_Prompt_
Using the data beneath this instruction, retype only the lines from the one that contains "PFixedHeader := fh;" down to the one that contains "else if ty =? Pubrec then Some KPubrec", both included, exactly as they appear.

--------------------------------------------------

(** * The per-client session engine of the broker (package [clients])

    A shallow embedding of [internal/clients/clients.go]: the client
    registry, the session record, the keepalive deadline, packet-id
    allocation, the fixed-header decoder, the packet read and write paths,
    the in-flight resend pass and the stop protocol, followed by the
    properties established about them. *)

From Stdlib Require Import ZArith Lia List Bool.
From Stdlib Require Strings.Byte.
From stdpp Require Import gmap strings list fin_maps.

Local Open Scope Z_scope.

(** ** Machine integers

    Go's fixed-width integers are modelled as [Z] with the wrap-around of
    each operation written out. *)

Module Int.

Definition wrap16 (x : Z) : Z := x mod 2 ^ 16.
Definition wrap32 (x : Z) : Z := x mod 2 ^ 32.
Definition wrap64 (x : Z) : Z := x mod 2 ^ 64.

(** Two's-complement reading of a 64-bit pattern ([int64], and [int] on the
    64-bit targets the broker runs on). *)
Definition toInt64 (x : Z) : Z :=
  let y := wrap64 x in if y <? 2 ^ 63 then y else y - 2 ^ 64.

Definition inInt64 (x : Z) : Prop := - 2 ^ 63 <= x < 2 ^ 63.

(** [a - b] on [int64]. *)
Definition sub64 (a b : Z) : Z := toInt64 (a - b).

(** [a * b] on [int64]. *)
Definition mul64 (a b : Z) : Z := toInt64 (a * b).

(** [uint64(v) << s]. *)
Definition shl64 (v s : Z) : Z := wrap64 (Z.shiftl v s).

End Int.

(** ** Bytes *)

Abbreviation byte := Corelib.Init.Byte.byte.

Definition b2z (b : byte) : Z := Z.of_N (Strings.Byte.to_N b).

(** ** Errors *)

Inductive error : Type :=
| ErrConnectionClosed                 (* clients.ErrConnectionClosed *)
| ErrOversizedLengthIndicator         (* packets.ErrOversizedLengthIndicator *)
| ErrNoValidPacket (ty : Z)           (* fmt.Errorf("No valid packet available; %v", ty) *)
| ErrChannel                          (* an error of the reader or of the writer *)
| ErrCodec (code : Z).                (* an error of a packet decoder or encoder *)

(** ** [encoding/binary.Uvarint]

    The standard library's decoder, which [ReadFixedHeader] applies to the
    length bytes it has collected: the loop over [buf] with the accumulator
    [x] and the shift [s]; it returns the value and the number of bytes
    read (0 when the buffer ends inside a value, negative on overflow). *)

Module binary.

Definition MaxVarintLen64 : Z := 10.

Fixpoint uvarintFrom (buf : list byte) (i x s : Z) : Z * Z :=
  match buf with
  | [] => (0, 0)
  | b :: rest =>
      if i =? MaxVarintLen64 then (0, - (i + 1))
      else if b2z b <? 128 then
        if (i =? MaxVarintLen64 - 1) && (1 <? b2z b) then (0, - (i + 1))
        else (Z.lor x (Int.shl64 (b2z b) s), i + 1)
      else uvarintFrom rest (i + 1) (Z.lor x (Int.shl64 (Z.land (b2z b) 127) s)) (s + 7)
  end.

Definition Uvarint (buf : list byte) : Z * Z := uvarintFrom buf 0 0 0.

End binary.

(** The value a little-endian base-128 field denotes: seven payload bits
    per byte, least significant group first. *)
Fixpoint varintValue (bs : list byte) : Z :=
  match bs with
  | [] => 0
  | b :: rest => b2z b mod 128 + 128 * varintValue rest
  end.

(** A length field: continuation bytes (bit 7 set), then one byte that
    ends it (bit 7 clear). *)
Definition lengthField (conts : list byte) (last : byte) : Prop :=
  Forall (fun b => 128 <= b2z b) conts /\ b2z last < 128.

(** ** The packet codec (package [packets]) *)

Module packets.

(** Modelled from the spec: the control packet types of the [packets]
    package, which [clients.go] imports. The fourteen kinds the
    spec lists (CONNECT ... DISCONNECT) carry their MQTT 3.1.1 numbers, as
    in the spec's scenarios (first byte 0x10 is a CONNECT, 0x30 a PUBLISH);
    0 is reserved. *)
Definition Reserved : Z := 0.
Definition Connect : Z := 1.
Definition Connack : Z := 2.
Definition Publish : Z := 3.
Definition Puback : Z := 4.
Definition Pubrec : Z := 5.
Definition Pubrel : Z := 6.
Definition Pubcomp : Z := 7.
Definition Subscribe : Z := 8.
Definition Suback : Z := 9.
Definition Unsubscribe : Z := 10.
Definition Unsuback : Z := 11.
Definition Pingreq : Z := 12.
Definition Pingresp : Z := 13.
Definition Disconnect : Z := 14.

(** The fixed header: [Type] is a byte, [Remaining] an [int]. *)
Record FixedHeader : Type := {
  Type_ : Z;
  Dup : bool;
  Qos : Z;
  Retain : bool;
  Remaining : Z
}.

(** A packet: its fixed header, its packet id (a [uint16]) and [Body],
    which stands for the remaining fields, the ones only the decoders and
    encoders of the codec read and write. *)
Record Packet : Type := {
  PFixedHeader : FixedHeader;
  PacketID : Z;
  Body : list byte
}.

Definition zeroFixedHeader : FixedHeader :=
  {| Type_ := 0; Dup := false; Qos := 0; Retain := false; Remaining := 0 |}.

Definition zeroPacket : Packet :=
  {| PFixedHeader := zeroFixedHeader; PacketID := 0; Body := [] |}.

Definition setRemaining (n : Z) (fh : FixedHeader) : FixedHeader :=
  {| Type_ := Type_ fh; Dup := Dup fh; Qos := Qos fh; Retain := Retain fh;
     Remaining := n |}.

Definition setDup (d : bool) (fh : FixedHeader) : FixedHeader :=
  {| Type_ := Type_ fh; Dup := d; Qos := Qos fh; Retain := Retain fh;
     Remaining := Remaining fh |}.

Definition setFixedHeader (fh : FixedHeader) (pk : Packet) : Packet :=
  {| PFixedHeader := fh; PacketID := PacketID pk; Body := Body pk |}.

(** The arms of the two [switch pk.FixedHeader.Type] statements. *)
Inductive Kind : Type :=
| KConnect | KConnack | KPublish | KPuback | KPubrec | KPubrel | KPubcomp
| KSubscribe | KSuback | KUnsubscribe | KUnsuback
| KPingreq | KPingresp | KDisconnect.

(** Which [case] a type byte selects; [None] is the [default] arm. *)
Definition kindOf (ty : Z) : option Kind :=
  if ty =? Connect then Some KConnect
  else if ty =? Connack then Some KConnack
  else if ty =? Publish then Some KPublish
  else if ty =? Puback then Some KPuback
  else if ty =? Pubrec then Some KPubrec
  else if ty =? Pubrel then Some KPubrel
  else if ty =? Pubcomp then Some KPubcomp
  else if ty =? Subscribe then Some KSubscribe
  else if ty =? Suback then Some KSuback
  else if ty =? Unsubscribe then Some KUnsubscribe
  else if ty =? Unsuback then Some KUnsuback
  else if ty =? Pingreq then Some KPingreq
  else if ty =? Pingresp then Some KPingresp
  else if ty =? Disconnect then Some KDisconnect
  else None.

(** The codec the session consumes. Its functions live in the [packets]
    package and are taken as an interface: [Decode] is
    [fh.Decode(headerByte)], [DecodeBody k] is [pk.<Kind>Decode(px)] and
    [EncodeBody k] is [pk.<Kind>Encode(buf)], each returning what it leaves
    in the receiver (or in the buffer) and its error. *)
Class Codec : Type := {
  Decode : FixedHeader -> byte -> FixedHeader * option error;
  DecodeBody : Kind -> Packet -> list byte -> Packet * option error;
  EncodeBody : Kind -> Packet -> list byte * option error
}.

End packets.

Import packets.

(** ** The byte channel (package [circ]) *)

Module circ.

(** Modelled from the spec: the reader half of the byte channel
    ([circ.Reader], which [clients.go] imports). [read(n)] hands out a view
    of the first [n] unread bytes and consumes nothing; [commit_tail(n)]
    advances the tail by [n]; [cap_delta] is the number of unread buffered
    bytes.
    [unread] holds the bytes the connection delivers before it ends: a
    read that asks for more than that does not block forever but ends
    with the channel's error, as it does once the reader is stopped. *)
Record Reader : Type := {
  rID : string;
  unread : list byte
}.

Definition Read (n : Z) (r : Reader) : list byte * option error :=
  if n <=? Z.of_nat (length (unread r))
  then (take (Z.to_nat n) (unread r), None)
  else ([], Some ErrChannel).

Definition CommitTail (n : Z) (r : Reader) : Reader :=
  {| rID := rID r; unread := drop (Z.to_nat n) (unread r) |}.

Definition CapDelta (r : Reader) : Z := Z.of_nat (length (unread r)).

(** Modelled from the spec: the writer half. [write(bytes)] pushes all the
    bytes into the internal buffer or returns an error (here: when the
    writer has been stopped); the exclusive lock [Mu] is followed in the
    session's trace. *)
Record Writer : Type := {
  wID : string;
  pushed : list byte;
  stopped : bool
}.

Definition Write (bs : list byte) (w : Writer) : Writer * (Z * option error) :=
  if stopped w then (w, (0, Some ErrChannel))
  else ({| wID := wID w; pushed := pushed w ++ bs; stopped := false |},
        (Z.of_nat (length bs), None)).

End circ.

(** ** The connection

    Of [net.Conn] the session uses [SetDeadline] alone. A deadline is an
    instant in nanoseconds; [None] is the zero [time.Time], which disables
    the deadline. *)

Record Conn : Type := { deadline : option Z }.

Definition SetDeadline (expiry : option Z) (c : Conn) : Conn :=
  {| deadline := expiry |}.

(** [time.Second], a [time.Duration] (an [int64] of nanoseconds). *)
Definition Second : Z := 1000000000.

(** ** The session record *)

Definition defaultKeepalive : Z := 10.
Definition resendBackoff : list Z := [0; 1; 2; 10; 60; 120; 600; 3600; 21600].
Definition maxResends : Z := 6.

(** The last will and testament of a client connection. *)
Record LWT : Type := {
  Topic : string;
  Message : list byte;
  WillQos : Z;
  WillRetain : bool
}.

(** A packet which is currently in flight: [Sent] is an [int64] of unix
    seconds, [resends] an [int]. *)
Record InFlightMessage : Type := {
  Packet : packets.Packet;
  Sent : Z;
  resends : Z
}.

(** [clientState]: the three wait groups are followed by their counters,
    [done] is the [int64] read and written atomically, [endOnce] tells
    whether the once-gate has fired. *)
Record clientState : Type := {
  started : Z;
  endedW : Z;
  endedR : Z;
  done : Z;
  endOnce : bool
}.

(** What a session does to its collaborators, in the order it does it. *)
Inductive Event : Type :=
| ConnSetDeadline (expiry : option Z)
| ReaderCommitTail (n : Z)
| WriterLock
| WriterUnlock
| WriterWrite (bs : list byte)
| CodecEncode (ty : Z)
| CodecDecode (ty : Z)
| InFlightSet (key : Z) (m : InFlightMessage)
| InFlightDelete (key : Z).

--------------------------------------------------

_Output of the exercise_
  {| PFixedHeader := fh; PacketID := PacketID pk; Body := Body pk |}.

(** The arms of the two [switch pk.FixedHeader.Type] statements. *)
Inductive Kind : Type :=
| KConnect | KConnack | KPublish | KPuback | KPubrec | KPubrel | KPubcomp
| KSubscribe | KSuback | KUnsubscribe | KUnsuback
| KPingreq | KPingresp | KDisconnect.

(** Which [case] a type byte selects; [None] is the [default] arm. *)
Definition kindOf (ty : Z) : option Kind :=
  if ty =? Connect then Some KConnect
  else if ty =? Connack then Some KConnack
  else if ty =? Publish then Some KPublish
  else if ty =? Puback then Some KPuback
  else if ty =? Pubrec then Some KPubrec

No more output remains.